Wednesday, July 20, 2011

Sunday July 17 Dia de alegria

Sunday July 17: Día de alegria

Today is the anniversary of the day Somoza left the country: el día de alegria. For us it was a more low-key kind of day overall. My stomach was starting to get better, but James and Jeremy were worse. Around 9, James took Jeremy off to church in town: they were going to try to meet up with Jacob and his mom, but their host family had taken them to a different church, evidently. Zoe read Pride and Prejudice and I took a nap. Then the horses returned from their first trip out, and J and Zoe set off: J on Cappucino, Zoe on Pañuelo. Jeremy and I hung out, swinging in the hammocks, waiting for Jacob, snacking, eating lunch. I chatted a bit with Paulette and Aubrey (“Tell me, you north Americans, why isn’t the US morally obligated to pay its debts, when other countries have to?”), then Jeremy and Guillermina took turns acting out stories (“showing videos” in the classroom). The riders came back totally drenched: evidently the heavens had opened on their ride.

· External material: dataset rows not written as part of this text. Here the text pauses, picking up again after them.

(** An unknown principal against a known principal with a wrong password,
    and an unreachable directory against a failing comparison. *)
Lemma C1_login_failures_indistinguishable_witness :
  (outcome (run (memHandler toyCompare)
              (login defaultSettings (byUsername "bob" "secret") IncludeUndefined)
              world0) = (Some defaultError, None)
   /\ outcome (run (memHandler toyCompare)
                 (login defaultSettings (byUsername "alice" "wrong") IncludeUndefined)
                 world0)
      = outcome (run (memHandler toyCompare)
                   (login defaultSettings (byUsername "bob" "secret") IncludeUndefined)
                   world0))
  /\ (outcome (run unreachableDirectory
                 (login defaultSettings (byUsername "alice" "secret") IncludeUndefined)
                 world0) = (Some defaultError, None)
      /\ outcome (run (memHandler failingCompare)
                    (login defaultSettings (byUsername "alice" "secret") IncludeUndefined)
                    world0)
         = outcome (run unreachableDirectory
                      (login defaultSettings (byUsername "alice" "secret")
                         IncludeUndefined)
                      world0)).
Proof.
  split.
  - assert (Ca : LoginFailureCause (memHandler toyCompare) world0
                   (byUsername "bob" "secret") (mkQuery None (Some "bob") None))
      by (apply (Cause_no_match _ _ _ _ world0); reflexivity).
    assert (Cb : LoginFailureCause (memHandler toyCompare) world0
                   (byUsername "alice" "wrong") (mkQuery None (Some "alice") None))
      by (apply (Cause_mismatch _ _ _ _ alice world0); reflexivity).
    destruct (C1_login_failures_indistinguishable
                (memHandler toyCompare) (memHandler toyCompare) world0 world0
                defaultSettings defaultSettings
                (byUsername "bob" "secret") (byUsername "alice" "wrong")
                IncludeUndefined IncludeUndefined
                (mkQuery None (Some "bob") None) (mkQuery None (Some "alice") None)
                eq_refl eq_refl Ca Cb) as (H1 & H2 & _).
    split; assumption.
  - assert (Ca : LoginFailureCause unreachableDirectory world0
                   (byUsername "alice" "secret") (mkQuery None (Some "alice") None))
      by (apply (Cause_lookup_error _ _ _ _ ioError None world0); reflexivity).
    assert (Cb : LoginFailureCause (memHandler failingCompare) world0
                   (byUsername "alice" "secret") (mkQuery None (Some "alice") None))
      by (apply (Cause_compare_error _ _ _ _ alice world0 bcryptError); reflexivity).
    destruct (C1_login_failures_indistinguishable
                unreachableDirectory (memHandler failingCompare) world0 world0
                defaultSettings defaultSettings
                (byUsername "alice" "secret") (byUsername "alice" "secret")
                IncludeUndefined IncludeUndefined
                (mkQuery None (Some "alice") None) (mkQuery None (Some "alice") None)
                eq_refl eq_refl Ca Cb) as (H1 & H2 & _).
    split; assumption.
Defined.

(** C4.  When the lookup finds an account, the password check reports a
    match, [settings.emailVerificationRequired] is true and the account's
    [emailVerified] is false, [login] hands [fn] the error
    LOGIN_FAILED_EMAIL_NOT_VERIFIED with status 401, which is not the generic
    LOGIN_FAILED, and the token store is never asked to create a token. *)
Theorem C4_unverified_email_rejected {W : Type} (h : Handler W) (w w' : W)
    (settings : Settings) (credentials : Credentials) (include : Include)
    (query : Query) (user : Account) :
  lookupOf (login settings credentials include) = Some query ->
  h _ (FindOne query) w = ((None, Some user), w') ->
  outcome (run h (hasPassword user (c_password credentials)) w') = (None, true) ->
  s_emailVerificationRequired settings = true ->
  a_emailVerified user = false ->
  outcome (run h (login settings credentials include) w) = (Some errNotVerified, None)
  /\ code errNotVerified = Some "LOGIN_FAILED_EMAIL_NOT_VERIFIED"
  /\ statusCode errNotVerified = Some 401
  /\ code errNotVerified <> code defaultError
  /\ existsb isTokenCreate (trace (run h (login settings credentials include) w)) = false.
Proof.
  intros L F P V E. apply login_reaches_lookup in L as [_ ->].
  rewrite run_Vis, F. simpl fst. simpl snd.
  rewrite login_cb_found. cbv zeta. rewrite P, V, E. simpl.
  rewrite existsb_app, hasPassword_no_create.
  repeat split; try reflexivity. discriminate.
Qed.

Lemma C4_unverified_email_rejected_witness :
  a_emailVerified alice = false
  /\ s_emailVerificationRequired verifyingSettings = true
  /\ outcome (run (memHandler toyCompare) (hasPassword alice (Some "secret")) world0)
     = (None, true)
  /\ outcome (run (memHandler toyCompare)
                (login verifyingSettings (byUsername "alice" "secret")
                   (IncludeString "user")) world0)
     = (Some errNotVerified, None)
  /\ tokens (final (run (memHandler toyCompare)
                      (login verifyingSettings (byUsername "alice" "secret")
                         (IncludeString "user")) world0)) = ∅.
Proof.
  split; [reflexivity | split; [reflexivity | split; [reflexivity | split]]].
  - apply (C4_unverified_email_rejected (memHandler toyCompare) world0 world0
             verifyingSettings (byUsername "alice" "secret") (IncludeString "user")
             (mkQuery None (Some "alice") None) alice
             eq_refl eq_refl eq_refl eq_refl eq_refl).
  - reflexivity.
Defined.

(** C9, as amended.  When the stored hash or the supplied plaintext is absent or empty,
    [hasPassword] answers [false] with no error and without calling
    [bcrypt.compare].  Hence, for credentials whose password is absent or
    empty, whatever the directory lookup answers (any account, any stored
    hash) the callback of the lookup hands [fn] the generic LOGIN_FAILED, and
    a whole [login] call never yields a token, never asks for one and never
    calls [bcrypt.compare]; its error is LOGIN_FAILED whenever the call got
    as far as the lookup. *)
Theorem C9_empty_password_never_logs_in {W : Type} (h : Handler W) (w : W)
    (settings : Settings) (credentials : Credentials) (include : Include)
    (user : Account) (plain : option string) :
  truthy (a_password user) && truthy plain = false ->
  truthy (c_password credentials) = false ->
  hasPassword user plain = Ret (None, false)
  /\ (forall (query : Query) (r : option JsError * option Account),
        outcome (run h (login_findOne_cb settings credentials include query r) w)
          = (Some defaultError, None)
        /\ existsb isTokenCreate
             (trace (run h (login_findOne_cb settings credentials include query r) w))
           = false
        /\ existsb isBcryptCompare
             (trace (run h (login_findOne_cb settings credentials include query r) w))
           = false)
  /\ snd (outcome (run h (login settings credentials include) w)) = None
  /\ fst (outcome (run h (login settings credentials include) w)) <> None
  /\ existsb isTokenCreate (trace (run h (login settings credentials include) w)) = false
  /\ existsb isBcryptCompare (trace (run h (login settings credentials include) w)) = false
  /\ (lookupOf (login settings credentials include) <> None ->
      outcome (run h (login settings credentials include) w) = (Some defaultError, None)).
Proof.
  intros H1 H2. split; [now apply hasPassword_falsy |].
  split; [intros query r; now apply login_cb_no_password |].
  unfold login.
  destruct (realmRequiredOf settings && negb (truthy (q_realm _))).
  { simpl. repeat split; try reflexivity; try discriminate. intros N; now elim N. }
  destruct (negb (truthy (q_email _)) && negb (truthy (q_username _))).
  { simpl. repeat split; try reflexivity; try discriminate. intros N; now elim N. }
  rewrite run_Vis.
  match goal with
  | |- context [run h (login_findOne_cb ?s ?c ?i ?q ?r) ?w0] =>
      destruct (login_cb_no_password h w0 s c i q r H2) as (O & T & B)
  end.
  cbn [outcome trace existsb isTokenCreate isBcryptCompare projT2 orb].
  rewrite O, T, B. repeat split; try reflexivity. discriminate.
Qed.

After everyone had eaten, Paulette gave us a tour of the garden. Maybe if I take the same tour again next Sunday, I’ll get some of the plant names clearer in my mind: the tree whose leaves taste like arugula and are loaded with protein, the “oregano” which makes a tummy-soothing tea (guess what I’ve been drinking ever since?). We tasted a berry from a plant Jeremy identified as holly: not a lot of flavor to it. I spit out the large seed, and Paulette said, “That’s my precious coffee, thank you!” She taught us a simple distinction: café arabica is the shade-grown variety and café robusto is the sun-grown version, used mostly for instant coffee. Nescafe is evidently trying to buy up huge tracts of land in Nicaragua in order to clear-cut them and produce robusto café. “If any of you drink instant coffee, you should be ashamed of yourselves!” I feel I should hide the packets of Starbucks instant that Tami left with me. La Mariposa grows its own coffee: arabica, of course. The trouble with arabica is that it has to be picked by hand because the beans/berries ripen at different times, so you have to keep going back to the same coffee tree time after time to take the berries when they’re ripe.

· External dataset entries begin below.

(** * DynamicLoadBalancing: the load-priority heap, the balancing engine,
      the interactive topology graph and the yes/no prompt

    Shallow embedding of [load_balancer.c] and [load_balancer_interactive.c].
    The heap, the balancing functions and the registry are textually the same
    in both programs; the graph with validation and the console prompt are
    those of the interactive program.

    Conventions of the embedding:
    - the value of a C [float] is a rational ([Q]); equalities between
      computed loads are stated with [==].  The functions that do
      arithmetic on loads are given twice: with exact operations, and, in
      [Rounded], with the rounding of every [float] operation written out
      ([round32] is the rounding to the nearest binary32 value);
    - array indices and server identifiers produced by the program's own
      loops are [nat]; integers typed in by the operator (edge endpoints)
      are [Z];
    - [heap->arr] is represented by its live prefix [arr[0 .. size)], so
      [heap->size] is [length (arr h)]: no function reads a slot at or
      beyond [size] before writing it. *)

From Equations Require Import Equations.
From Stdlib Require Import List Arith Lia ZArith ZifyNat QArith Qminmax Lqa
  Qround Qpower SpecFloat Permutation Sorted Bool Ascii.
Import ListNotations.

Set Implicit Arguments.
Close Scope Q_scope.
Open Scope nat_scope.

Ltac Zify.zify_post_hook ::= Z.div_mod_to_equations.

(* ===================================================================== *)
(** ** Data structures *)
(* ===================================================================== *)

Record Server := mkServer {
  id : nat;
  server_capacity : Q;
  currentLoad : Q
}.

Record HeapNode := mkHeapNode {
  serverId : nat;
  load : Q
}.

Record MinHeap := mkMinHeap {
  arr : list HeapNode;
  capacity : nat
}.

Definition size (h : MinHeap) : nat := length (arr h).

(** Value read from a slot that the program never reads (out of range). *)
Definition noNode : HeapNode := mkHeapNode 0 0.
Definition noServer : Server := mkServer 0 0 0.
(** * SciPhi LLM interface: prompt protocol and completion orchestration

    Shallow embedding of [sciphi/interface/llm/sciphi_interface.py].

    - [Py] holds the Python string builtins the module calls
      ([in], [str.find], [str.startswith], [str.endswith], [str.replace],
      [str.split], [str.strip], [re.sub] of a lazy span pattern).
    - [SciPhiFormatter] is the class of the same name: its constants and its
      three static methods.
    - [SciPhiLLMInterface] is the orchestrator: the three entry points over an
      explicit object store, a call trace and the two backend handles.

    A Python [str] is a sequence of code points; here a character is an
    [ascii], read as a code point below 256. *)

From stdpp Require Import base option gmap.
From Stdlib Require Import String Ascii List Bool Arith Lia.
Import ListNotations.
Local Open Scope string_scope.

(** stdpp keeps [simpl] from unfolding string concatenation; the proofs
    below compute on literals. *)
#[local] Arguments String.append !_ _ / : simpl nomatch.

(* ===================================================================== *)
(** * Python string builtins *)
(* ===================================================================== *)

Module Py.

(** The line feed, written [\n] in the source literals. *)
Definition nl : string := String (ascii_of_nat 10) EmptyString.

(** [s[n:]] for [0 <= n]. *)
Fixpoint drop (n : nat) (s : string) : string :=
  match n, s with
  | O, _ => s
  | S _, EmptyString => EmptyString
  | S k, String _ t => drop k t
  end.

(** [s[:n]] for [0 <= n]. *)
Fixpoint take (n : nat) (s : string) : string :=
  match n, s with
  | O, _ => EmptyString
  | S _, EmptyString => EmptyString
  | S k, String c t => String c (take k t)
  end.

(** [s.startswith(pre)]. *)
Fixpoint startswith (pre s : string) : bool :=
  match pre, s with
  | EmptyString, _ => true
  | String _ _, EmptyString => false
  | String a p, String b t => Ascii.eqb a b && startswith p t
  end.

Paulette showed us pictures of the Mariposa grounds from five years ago: only a few trees, mostly bare earth. It’s hard to imagine all this could have grown in just five years. Already some of the trees are crowding or shading out other plants. Paulette also told us stories of animal rescues: there was a picture of Manuel and some other men holding an enormous boa constrictor (released at El Chocoyero). Then she told us about the day Manuel came to her very excited about a different snake he had saved. “Sure enough, there in a large cage is a cascabel—a rattlesnake. ‘Manuel,’ I told him, take that thing away! ‘It’s ok,’ he said, ‘I told everyone: very dangerous.’ ‘You can’t tell the dogs,’ I told him. ‘It only takes one sticking its nose in to see what this is, and we’ve lost a dog.’ So Manuel puts the rattlesnake in a plastic carrier bag, puts the back in a rucksack, and takes it to El Chocoyero on public transport!”

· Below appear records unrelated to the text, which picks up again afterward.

Lemma quota_governor_rule_witness :
  exists s1 evs,
    trace s1 = [EvSleep 3000000] /\
    clock s1 = 1734260400000 /\
    trace (final (dispatch_loop source_config [repeat (Runs.op "3kaaa") 200] 24
                    {| hourWindowStart := 1734256800000; deletesThisHour := 4800 |}
                    [WriteOk 350]
                    {| clock := 1734257400000; trace := [] |}))
    = trace s1
      ++ EvDeleting 25 200 {| hourWindowStart := 1734260400000; deletesThisHour := 0 |}
         :: EvApplyWrites (repeat (Runs.op "3kaaa") 200) :: evs.
Proof.
  destruct (proj1 (quota_governor_rule source_config)
              [] (repeat (Runs.op "3kaaa") 200) [] 24
              {| hourWindowStart := 1734256800000; deletesThisHour := 4800 |}
              [WriteOk 350] {| clock := 1734257400000; trace := [] |}
              {| hourWindowStart := 1734256800000; deletesThisHour := 4800 |}
              [WriteOk 350] {| clock := 1734257400000; trace := [] |})
    as [q1 [s1 [Hrule [[evs Htr] _]]]].
  - split; [reflexivity|]. exists []. split; reflexivity.
  - exists s1, evs. rewrite repeat_length in Hrule, Htr.
    destruct Hrule as [[Hfits _] | [[_ [_ [Hs1 [_ [Hq1 _]]]]] | [_ [Hpast _]]]].
    + vm_compute in Hfits. exfalso. apply Hfits. reflexivity.
    + subst s1 q1. split; [reflexivity|]. split; [reflexivity|]. exact Htr.
    + vm_compute in Hpast. exfalso. apply Hpast. reflexivity.
Defined.

(* ================================================================== *)
(** * The retries after a 429 *)
(* ================================================================== *)

Section Retries.

Lemma header_absent (name : string) (hs : list (string * string)) :
  no_header name hs -> header name hs = None.
Proof.
  induction hs as [|[k v] hs IH]; intros Hno; [reflexivity|].
  inversion Hno as [|kv l Hk Hrest]; subst. cbn [fst] in Hk. cbn [header].
  destruct (String.eqb_spec k name) as [->|_]; [contradiction | exact (IH Hrest)].
Qed.

Lemma header_first (name v : string) (pre post : list (string * string)) :
  no_header name pre -> header name (pre ++ (name, v) :: post) = Some v.
Proof.
  induction pre as [|[k v'] pre IH]; intros Hno; cbn [app header].
  - now rewrite String.eqb_refl.
  - inversion Hno as [|kv l Hk Hrest]; subst. cbn [fst] in Hk.
    destruct (String.eqb_spec k name) as [->|_]; [contradiction | exact (IH Hrest)].
Qed.

Lemma is_rate_limit_429 (e : XrpcError) :
  is_rate_limit e = true <-> status e = Some 429.
Proof.
  unfold is_rate_limit. destruct (status e) as [st|].
  - destruct (Z.eqb_spec st 429) as [->|Hne]; split; try reflexivity;
      try discriminate. intros H. injection H as ->. contradiction.
  - split; discriminate.
Qed.

Lemma all_429_rate_limited (errors : list (Z * XrpcError)) :
  all_429 errors -> all_rate_limited errors.
Proof.
  unfold all_429, all_rate_limited. intros H.
  induction H as [|le l Hle _ IH]; constructor; [|exact IH].
  now apply is_rate_limit_429.
Qed.

Variables (batch : Z) (chunk : list DeleteOp).

(** Any number of 429 answers is gone through, with a call of the same
    chunk and a sleep for each. *)
Lemma retry_loop_resumes (errors : list (Z * XrpcError)) :
  forall tail s,
    all_429 errors ->
    exists s' evs,
      retry_loop batch chunk (failures errors ++ tail) s = retry_loop batch chunk tail s' /\
      trace s' = trace s ++ evs /\
      clock s' = resumes_at errors (clock s) /\
      attempts evs = repeat chunk (List.length errors) /\
      List.length (sleeps evs) = List.length errors /\
      outcomes evs = [].
Proof.
  induction errors as [|[latency e] errors IH]; intros tail s Hall.
  - exists s, []. cbn [failures map app resumes_at List.length repeat].
    rewrite app_nil_r. now repeat split.
  - inversion Hall as [|le l He Hrest]; subst. cbn [snd] in He.
    cbn [failures map app fst snd]. fold (failures errors).
    rewrite retry_loop_rate_limited by now apply is_rate_limit_429.
    destruct (IH tail
                (sleep (waitSeconds e (clock s + latency) * 1000)
                   (tick latency (emit (EvApplyWrites chunk) s))) Hrest)
      as [s' [evs [Hrun [Htr [Hclock [Hatt [Hsl Hout]]]]]]].
    exists s', (EvApplyWrites chunk
                :: EvSleep (waitSeconds e (clock s + latency) * 1000) :: evs).
    split; [exact Hrun|]. split; [|split; [|split; [|split]]].
    + rewrite Htr, trace_sleep. cbn [tick emit trace].
      rewrite <- !app_assoc. reflexivity.
    + rewrite Hclock, clock_sleep. cbn [tick emit clock resumes_at]. reflexivity.
    + cbn [attempts List.length repeat]. now rewrite Hatt.
    + cbn [sleeps List.length]. now rewrite Hsl.
    + exact Hout.
Qed.

(** The retry loop is left with [success] unset only on an error whose
    status is not 429. *)
Lemma retry_loop_no_429 (answers : list WriteResponse) :
  forall s,
    exists evs,
      trace (final (retry_loop batch chunk answers s)) = trace s ++ evs /\
      no_429_surfaces (outcomes evs) /\
      match retry_loop batch chunk answers s with
      | Returned (true, _) _ => outcomes evs = [(batch, Succeeded)]
      | Returned (false, _) _ =>
          exists e, outcomes evs = [(batch, Aborted e)] /\ status e <> Some 429
      | Threw ex _ => ex = ExnTypeError /\ outcomes evs = []
      | Hangs _ => outcomes evs = []
      end.
Proof.
  induction answers as [|[latency|latency e|latency] rest IH]; intros s.
  - exists [EvApplyWrites chunk]. cbn [retry_loop final emit trace outcomes].
    repeat split. constructor.
  - exists [EvApplyWrites chunk; EvCompleted batch].
    cbn [retry_loop final emit tick trace outcomes].
    rewrite <- app_assoc. repeat split. constructor; [exact I | constructor].
  - cbn [retry_loop]. destruct (is_rate_limit e) eqn:Hlim.
    + destruct (IH (sleep (waitSeconds e (clock (tick latency (emit (EvApplyWrites chunk) s)))
                           * 1000)
                      (tick latency (emit (EvApplyWrites chunk) s))))
        as [evs [Htr [Hno Hend]]].
      exists (EvApplyWrites chunk
              :: EvSleep (waitSeconds e (clock (tick latency (emit (EvApplyWrites chunk) s)))
                          * 1000) :: evs).
      split; [|split; [exact Hno | exact Hend]].
      rewrite Htr, trace_sleep. cbn [tick emit trace].
      rewrite <- !app_assoc. reflexivity.
    + assert (Hne : status e <> Some 429).
      { intros H. apply is_rate_limit_429 in H. congruence. }
      exists [EvApplyWrites chunk; EvError batch e].
      cbn [final emit tick trace outcomes]. rewrite <- app_assoc.
      split; [reflexivity|]. split.
      * constructor; [exact Hne | constructor].
      * exists e. now split.
  - exists [EvApplyWrites chunk]. cbn [retry_loop final emit tick trace outcomes].
    repeat split. constructor.
Qed.

End Retries.

Section RetriesInARun.

Variable cfg : Config.

Lemma dispatch_loop_no_429 (chunks : list (list DeleteOp)) :
  forall idx q answers s,
    exists evs,
      trace (final (dispatch_loop cfg chunks idx q answers s)) = trace s ++ evs /\
      no_429_surfaces (outcomes evs).
Proof.
  induction chunks as [|chunk later IH]; intros idx q answers s.
  - exists []. simpl. rewrite app_nil_r. split; [reflexivity | constructor].
  - rewrite dispatch_loop_cons. cbv zeta.
    set (n := Z.of_nat (List.length chunk)).
    destruct (quota_check_effect cfg q n s) as [evs0 [Htr0 [_ [Hout0 _]]]].
    set (q1 := fst (quota_check cfg q n s)) in *.
    set (s1 := snd (quota_check cfg q n s)) in *.
    destruct (retry_loop_no_429 (idx + 1) chunk answers (emit (EvDeleting (idx + 1) n q1) s1))
      as [evs1 [Htr1 [Hno1 _]]].
    assert (Hone : forall s3,
              trace s3 = trace (emit (EvDeleting (idx + 1) n q1) s1) ++ evs1 ->
              exists evs, trace s3 = trace s ++ evs /\ no_429_surfaces (outcomes evs)).
    { intros s3 Htr3. exists (evs0 ++ EvDeleting (idx + 1) n q1 :: evs1). split.
      - rewrite Htr3. cbn [emit trace]. rewrite Htr0.
        rewrite <- !app_assoc. reflexivity.
      - rewrite outcomes_app, Hout0. cbn [app outcomes]. exact Hno1. }
    destruct (retry_loop (idx + 1) chunk answers (emit (EvDeleting (idx + 1) n q1) s1))
      as [[[|] rest] s3|ex s3|s3]; cbn [final] in *;
      try (apply Hone; exact Htr1).
    destruct (IH (idx + 1)
                {| hourWindowStart := hourWindowStart q1;
                   deletesThisHour := deletesThisHour q1 + n |}
                rest (sleep (DELAY_BETWEEN_BATCHES_MS cfg) s3))
      as [evs2 [Htr2 Hno2]].
    exists (evs0 ++ EvDeleting (idx + 1) n q1 :: evs1
            ++ EvSleep (DELAY_BETWEEN_BATCHES_MS cfg) :: evs2). split.
    + rewrite Htr2, trace_sleep, Htr1. cbn [emit trace]. rewrite Htr0.
      rewrite <- !app_assoc. reflexivity.
    + rewrite outcomes_app, Hout0. cbn [app outcomes]. rewrite outcomes_app.
      cbn [outcomes]. unfold no_429_surfaces in *. apply Forall_app. now split.
Qed.

End RetriesInARun.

As we went past the monkey and parrot cages, she explained that they had arrived at La Mariposa by way of the police, who had confiscated them from animal traffickers. The parrots are packed wet and very tightly to keep them quiet, so they arrive needing lots of care. They arrived in a group of either 150 or 200 and had to be hand-fed by Paulette and Manuel with a combination of corn and milk and maybe rice. There are only a few remaining: the sickest ones, who took so long to get strong that they also became tame, no longer able to care for themselves in the wild. The monkeys too are those that became too tame to release. Monkeys are caught as babies: hunters get good at judging those that are still young enough to be carried but old enough to survive without their mothers’ milk. When they spot one of the right age, they shoot the mother out from under the baby; the mother falls to the ground; the baby runs down to the mother’s body; and the hunter grabs it. Evidently the traffic in animals follows many of the same routes as illegal drugs, and some of the same people are involved in both.

At about 3:00 p.m., we could hear music pounding up the hill from San Juan; James took Jeremy down in time to see the kids going at two piñatas. Jeremy didn’t want to take a turn himself, but someone brought him two candies from the piñatas. He really is a golden boy here.


I'll post some photos later if I get a chance.